Il grogne, il tempête, il fulmine, notre brave Jean-Yves Piriou. Mais qui peut entendre ce garde champêtre assermenté, qui préfère être appelé sergent de ville ? Il est déjà 8 heures du soir en ce 12 septembre 1886 et Marie-Louise, son épouse, va encore s’inquiéter. Quel métier ! Ah, s’il y avait moins de malfrats et de canailles à Quimper, il ne serait pas là à rédiger à cette heure tardive un procès-verbal à la lumière blafarde d’une bougie. Et tout cela pour un salaire de misère.

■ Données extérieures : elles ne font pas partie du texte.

(** * MediConnect backend: a shallow embedding of the service layer

    The services of [packages/backend/src/services] (AuthService,
    ConsultationService, PrescriptionService) are sequences of SQL statements
    against one PostgreSQL database.  The embedding keeps that shape:

    - a table is the list of its rows, in insertion order, and a row is a
      record with the columns the services read or write; nullable columns
      are [option];
    - [SELECT ... WHERE] is [filter], [UPDATE ... WHERE] is a [map] that
      rewrites the matching rows, [INSERT] appends a row;
    - a service method is a function from the store and its arguments to the
      new store and a [result]: the value it resolves to, or the error it
      throws;
    - everything a method obtains from outside the database (the clock, fresh
      UUIDs, random bytes, the outcome of a WhatsApp or S3 call) is an
      explicit argument;
    - [db.transaction] commits the callback's writes when it returns and
      rolls all of them back when it throws. *)

From Stdlib Require Import ZArith List Ascii String Bool Lia Sorted.
Import ListNotations.

Local Open Scope Z_scope.
Local Open Scope list_scope.

(** ** Values *)

Definition uuid := string.

(** Instants, in milliseconds since the epoch ([Date.now()], [NOW()]). *)
Definition timestamp := Z.

(** [AppError(message, statusCode)] of [utils/errors]; a [TypeError] of the
    JavaScript runtime (a property read on [undefined]); an error raised by
    PostgreSQL for a statement; an error thrown by a collaborator. *)
Inductive error : Type :=
| AppError (message : string) (statusCode : Z)
| TypeError (message : string)
| DatabaseError (message : string)
| CollaboratorError (message : string).

Inductive result (A : Type) : Type :=
| Ok (value : A)
| Throw (e : error).
Arguments Ok {A} value.
Arguments Throw {A} e.

(** PostgreSQL [INTEGER] arithmetic: out of the 32-bit range the statement
    fails with "integer out of range"; [NULL + n] is [NULL]. *)
Definition int4_max : Z := 2147483647.
Definition int4_min : Z := -2147483648.

Definition int4_in_range (n : Z) : bool := (int4_min <=? n) && (n <=? int4_max).

Inductive int4_sum : Type :=
| SumNull
| SumValue (n : Z)
| SumOutOfRange.

Definition int4_add (a : option Z) (b : Z) : int4_sum :=
  match a with
  | None => SumNull
  | Some n => if int4_in_range (n + b) then SumValue (n + b) else SumOutOfRange
  end.

(** ** Enumerations of the schema (001_initial_schema.sql) *)

Inductive user_role : Type :=
| role_patient | role_gp | role_specialist | role_pharmacy_admin
| role_diagnostics_admin | role_ops_admin | role_support | role_super_admin.

Inductive consultation_status : Type :=
| requested | matched | active | extended | completed | cancelled.

(** [wa_auth_codes.status] *)
Inductive otp_status : Type :=
| otp_pending | otp_verified | otp_expired | otp_locked.

Definition otp_status_eqb (a b : otp_status) : bool :=
  match a, b with
  | otp_pending, otp_pending | otp_verified, otp_verified
  | otp_expired, otp_expired | otp_locked, otp_locked => true
  | _, _ => false
  end.

(** [prescriptions.status] *)
Inductive prescription_status : Type :=
| rx_active | rx_claimed | rx_fulfilled | rx_expired.

Definition prescription_status_eqb (a b : prescription_status) : bool :=
  match a, b with
  | rx_active, rx_active | rx_claimed, rx_claimed
  | rx_fulfilled, rx_fulfilled | rx_expired, rx_expired => true
  | _, _ => false
  end.

(** [pharmacy_claims.status] *)
Inductive claim_status : Type :=
| claim_ready | claim_dispensed | claim_disputed.

(** ** Rows *)

Record user : Type := {
  u_id : uuid;
  u_phone_number : string;
  u_phone_verified_at : option timestamp;
  u_full_name : option string;
  u_preferred_language : option string;
  u_role : user_role
}.

Record wa_auth_code : Type := {
  ac_id : uuid;
  ac_phone_number : string;
  ac_code_hash : string;
  ac_attempts : option Z;
  ac_status : otp_status;
  ac_wa_message_id : option string;
  ac_ttl_expires_at : timestamp;
  ac_verified_at : option timestamp
}.

Record provider : Type := {
  pr_id : uuid;
  pr_user_id : option uuid;
  pr_provider_type : string;
  pr_max_concurrent_sessions : option Z;
  pr_is_active : option bool
}.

Depuis tôt ce matin, il enquête sur une affaire qui, loin d’être criminelle, pourrait faire parler. C’est pourquoi son chef lui a recommandé la plus grande discrétion. Mais tous les habitants de la populeuse rue Neuve sont déjà au courant. Pensez donc, on a vu le sieur Piriou entrer ce matin au 19 chez Jean Conan, journalier. Qu’a-t-il encore fait le bougre ?


Le garde champêtre y trouve Jean et son fils Alain, 16 ans. Ce dernier est au lit et le docteur Dupont finit de l’examiner. Entre deux gémissements et des pleurs, l’écolier raconte son histoire. Et quelle histoire !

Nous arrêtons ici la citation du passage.